A cobertura favorável da RIT à administração bolsonarista já era nítida durante o primeiro ano da pandemia. Mensagens mostram que Giachetto disse não querer ver João Doria, que governava São Paulo e tinha virado desafeto do presidente, “nem pintado a ouro” quando um editor lhe perguntou sobre a melhor forma para reportar uma reunião de Bolsonaro com líderes de Executivos estaduais do Sudeste.
A chefia teria desaconselhado reportagem sobre a construção de um hospital para infectados pela Covid-19 em São Paulo. Como justificativa, teria entendido que não seria um assunto de saúde pública, e sim marketing para a gestão Doria.

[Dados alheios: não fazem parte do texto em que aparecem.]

(** The escape [strconv.Quote] writes for one ASCII byte. *)
Definition quote_byte (c : ascii) : string :=
  let b := byte_val c in
  let esc (x : ascii) := String "092" (String x EmptyString) in
  if (b =? 0x22)%N then esc "034"%char
  else if (b =? 0x5C)%N then esc "092"%char
  else if between 0x20 0x7E b then String c EmptyString
  else if (b =? 0x07)%N then esc "a"%char
  else if (b =? 0x08)%N then esc "b"%char
  else if (b =? 0x0C)%N then esc "f"%char
  else if (b =? 0x0A)%N then esc "n"%char
  else if (b =? 0x0D)%N then esc "r"%char
  else if (b =? 0x09)%N then esc "t"%char
  else if (b =? 0x0B)%N then esc "v"%char
  else String "092" (String "x" (String (hex_digit (b / 16)) (String (hex_digit (b mod 16)) EmptyString))).

Fixpoint quote_bytes (s : string) : string :=
  match s with
  | EmptyString => EmptyString
  | String c s' => quote_byte c +:+ quote_bytes s'
  end.

#[export] Instance ascii_text : UnicodeText := {|
  ToUpper := map_bytes upper_byte;
  ToLower := map_bytes lower_byte;
  EqualFold := λ s t, String.eqb (map_bytes lower_byte s) (map_bytes lower_byte t);
  Quote := λ s, String "034" (quote_bytes s) +:+ String "034" EmptyString
|}.

End AsciiText.

(** * The vocabulary of the properties *)

Section Vocabulary.
Context `{UnicodeText}.

(** The loop keeps [stageIndex] at the last slot of [rep.Stages]. *)
Definition aligned (b : builder) : Prop :=
  stageIndex b = len (Stages (rep b)) - 1.

(** The FROM layer as [analyzeDockerfile] builds it, before numbering. *)
Definition fromLayer (inst : parsedInstruction) (base alias : string) : layerReport :=
  let layer :=
    buildLayer inst (descriptorFor (Keyword inst))
      ["Stage resets here and pulls " +:+ Quote base +:+ "."] in
  if negb (String.eqb alias EmptyString)
  then withNotes
         (Notes layer ++
          ["Alias " +:+ Quote alias
           +:+ " lets you reference this stage via COPY --from=" +:+ alias +:+ "."])
         layer
  else layer.

(** The layer of an instruction inside a stage, before numbering. *)
Definition stageLayer (inst : parsedInstruction) (aliases : gmap string Z) : layerReport :=
  let layer := buildLayer inst (descriptorFor (Keyword inst)) [] in
  withNotes (Notes layer ++ keywordNotes inst aliases) layer.

Definition registerStage (alias : string) (index : Z) (aliases : gmap string Z)
  : gmap string Z :=
  <[pretty index := index]>
    (if negb (String.eqb alias EmptyString)
     then <[ToLower alias := index]> aliases
     else aliases).

(** The number of layers of [layers] whose effect is [effect]. *)
Definition counted (effect : string) (layers : list layerReport) : Z :=
  len (filter (λ l, Effect l = effect) layers).

(** What holds of the stage in slot [i]. *)
Record stage_ok (i : nat) (st : stageReport) : Prop := {
  ok_index : Index (Stage st) = Z.of_nat i;
  ok_first :
    ∃ l0 rest,
      Layers st = l0 :: rest ∧ Number l0 = 1 ∧ Effect l0 = effectStageStart
      ∧ Keyword (Instruction l0) = "FROM"
      ∧ Forall (λ l, Effect l ≠ effectStageStart) rest;
  ok_numbers :
    ∀ k l, Layers st !! k = Some l → Number l = Z.of_nat k + 1;
  ok_fs : FsLayers st = counted effectFilesystem (Layers st);
  ok_metadata : MetadataLayers st = counted effectMetadata (Layers st);
  ok_buildargs : BuildArgs st = counted effectBuildArg (Layers st);
  ok_total :
    len (Layers st) = FsLayers st + MetadataLayers st + BuildArgs st + 1
}.

Record wf (b : builder) : Prop := {
  wf_aligned : aligned b;
  wf_stages : ∀ i st, Stages (rep b) !! i = Some st → stage_ok i st;
  wf_global :
    Forall (λ l, Effect l = effectBuildArg ∧ Keyword (Instruction l) = "ARG")
           (Global (rep b))
}.

(** The layer [analyzeDockerfile] appends to [rep.Global], before
    numbering. *)
Definition globalLayer (inst : parsedInstruction) : layerReport :=
  withNotes ["This ARG applies globally and can be referenced in the first FROM."]
    (buildLayer inst (descriptorFor "ARG") []).

(** The claim C3 as the specification states it: every stage that
    declared an alias is what the table gives for that alias. *)
Definition alias_write_once (b : builder) : Prop :=
  ∀ i st,
    Stages (rep b) !! i = Some st → Name (Stage st) ≠ EmptyString →
    stageAliases b !! ToLower (Name (Stage st)) = Some (Z.of_nat i).

(** The stage in slot [i], of alias [name], writes the table at [key]:
    under its lowercased alias if it has one, and under its index. *)
Definition registers (i : nat) (name key : string) : Prop :=
  (name ≠ EmptyString ∧ ToLower name = key) ∨ pretty (Z.of_nat i) = key.

(** Slot [j] is the last one of [names] that writes [key]. *)
Definition last_registered (names : list string) (key : string) (j : nat) : Prop :=
  (∃ name, names !! j = Some name ∧ registers j name key)
  ∧ ∀ j' name', (j < j')%nat → names !! j' = Some name' → ¬ registers j' name' key.

Definition stageNames (r : report) : list string :=
  map (λ st, Name (Stage st)) (Stages r).

(** The table holds, at every key, the last stage that wrote it. *)
Definition aliases_ok (b : builder) : Prop :=
  ∀ key,
    match stageAliases b !! key with
    | Some idx => ∃ j, idx = Z.of_nat j ∧ last_registered (stageNames (rep b)) key j
    | None => ∀ j name, stageNames (rep b) !! j = Some name → ¬ registers j name key
    end.

(** [token] is not a [--from] flag. *)
Definition not_from_flag (token : string) : Prop :=
  HasPrefix token "--from=" = false ∧ token ≠ "--from".

End Vocabulary.

(** Offset [i] of [line] starts an inline comment for
    [removeInlineComment]: a hash sign that is the first byte, or that
    follows a byte whose value is the code point of a white space. *)
Definition starts_comment (line : string) (i : nat) : Prop :=
  at_index line i = hash
  ∧ (i = 0%nat ∨ IsSpace (at_index line (i - 1)) = true).

(** ** More vocabulary: the report as a whole *)

(** The stage [ensureStage] stores in a new slot [i]. *)
Definition freshStage (i : Z) : stageReport :=
  {| Stage := {| Index := i; Name := EmptyString; Base := EmptyString |};
     Layers := []; FsLayers := 0; MetadataLayers := 0; BuildArgs := 0 |}.

(** All layers of a report in the order [printReport] walks them: the
    global ones, then those of each stage. *)
Definition layersInOrder (r : report) : list layerReport :=
  Global r ++ concat (map Layers (Stages r)).

(** The layer carries the descriptor of its own instruction's keyword. *)
Definition described (l : layerReport) : Prop :=
  Effect l = descEffect (descriptorFor (Keyword (Instruction l)))
  ∧ Explanation l = descExplanation (descriptorFor (Keyword (Instruction l)))
  ∧ CacheHint l = descCacheHint (descriptorFor (Keyword (Instruction l))).

(** The layers of [layers] are numbered 1, 2, ... *)
Definition numbered (layers : list layerReport) : Prop :=
  ∀ k l, layers !! k = Some l → Number l = Z.of_nat k + 1.

Section MoreVocabulary.
Context `{UnicodeText}.

(** [token] is a flag for [parseFrom]. *)
Definition is_flag (token : string) : Prop := HasPrefix token "--" = true.

(** The FROM instruction names a base image. *)
Definition has_base (inst : parsedInstruction) : Prop :=
  Keyword inst = "FROM" → (parseFrom (Args inst)).1 ≠ EmptyString.

(** The stage repeats what [parseFrom] reads in the arguments of the
    instruction of its first layer. *)
Definition stage_from_ok (st : stageReport) : Prop :=
  ∃ l0, head (Layers st) = Some l0
        ∧ parseFrom (Args (Instruction l0)) = (Base (Stage st), Name (Stage st))
        ∧ Base (Stage st) ≠ EmptyString.

(** The report of [b'] continues that of [b]: the global list and the
    layer list of every stage of [b] are extended at the end, and a stage
    before the current one of [b] is the same in both. *)
Definition extends (b b' : builder) : Prop :=
  (∃ more, Global (rep b') = Global (rep b) ++ more)
  ∧ (∀ i st, Stages (rep b) !! i = Some st →
       ∃ st', Stages (rep b') !! i = Some st'
              ∧ Stage st' = Stage st
              ∧ (∃ more, Layers st' = Layers st ++ more)
              ∧ (Z.of_nat i < stageIndex b → st' = st))
  ∧ stageIndex b ≤ stageIndex b'.

(** The two messages of the loop of [analyzeDockerfile]. *)
Definition missingBaseError (inst : parsedInstruction) : string :=
  "line " +:+ pretty (Line inst) +:+ ": FROM instruction missing base image".

Definition mustStartWithFromError (inst : parsedInstruction) : string :=
  "line " +:+ pretty (Line inst) +:+ ": Dockerfile must start with FROM (found "
  +:+ Keyword inst +:+ ")".

End MoreVocabulary.

Section NotesVocabulary.
Context `{UnicodeText}.

(** The layer is that of a FROM, or its notes are those of the switch on
    its keyword, for some alias table. *)
Definition noted (l : layerReport) : Prop :=
  Keyword (Instruction l) = "FROM"
  ∨ ∃ aliases, Notes l = keywordNotes (Instruction l) aliases.

End NotesVocabulary.

(** ** More vocabulary: the line assembler *)

(** What [readInstructions] keeps of a physical line: the line trimmed
    and without its inline comment. *)
Definition lineContent (text : string) : string :=
  removeInlineComment (TrimSpace text).

(** The loop of [readInstructions] skips the line: it is blank, a
    comment, or nothing is left of it. *)
Definition skippedLine (text : string) : bool :=
  String.eqb (TrimSpace text) EmptyString
  || HasPrefix (TrimSpace text) "#"
  || String.eqb (lineContent text) EmptyString.

(** The line ends with a backslash once trimmed and without comment. *)
Definition carriesOn (text : string) : bool :=
  HasSuffix (lineContent text) backslash.

(** The part a line that carries on contributes. *)
Definition carriedPart (text : string) : string :=
  TrimSpace (TrimSuffix (lineContent text) backslash).

(** The instructions of a file in which no line carries on: one for each
    line that is not skipped, with the number of that line. *)
Fixpoint plainInstructions (line : Z) (lines : list string) : list rawInstruction :=
  match lines with
  | [] => []
  | text :: rest =>
    (if skippedLine text then []
     else [ {| line := line; text := lineContent text |} ])
    ++ plainInstructions (line + 1) rest
  end.

(** The parts of the lines inside a continuation, skipped lines left
    out. *)
Fixpoint carriedParts (lines : list string) : list string :=
  match lines with
  | [] => []
  | text :: rest =>
    (if skippedLine text then [] else [carriedPart text]) ++ carriedParts rest
  end.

Por outro lado, existiriam recomendações para emplacar matérias sobre cloroquina, remédio comprovadamente sem eficácia contra a doença, mas defendido por Bolsonaro, e pessoas curadas pela fé.
R.R. Soares é aliado de Bolsonaro e também já recepcionou, em culto, o ex-ministro Tarcísio de Freitas (Republicanos), que disputa o governo de São Paulo.
Em agosto, a Folha mostrou que a FIC (Fundação Internacional de Comunicação, braço midiático da igreja de R.R. Soares) é alvo de ação proposta pelo Ministério Público do Trabalho, que traz acusações de violência psicológica, discriminação por idade, gênero, raça e orientação sexual, imposição de padrões de beleza a funcionárias e diversas outras infrações trabalhistas. Com informações do Folhapress.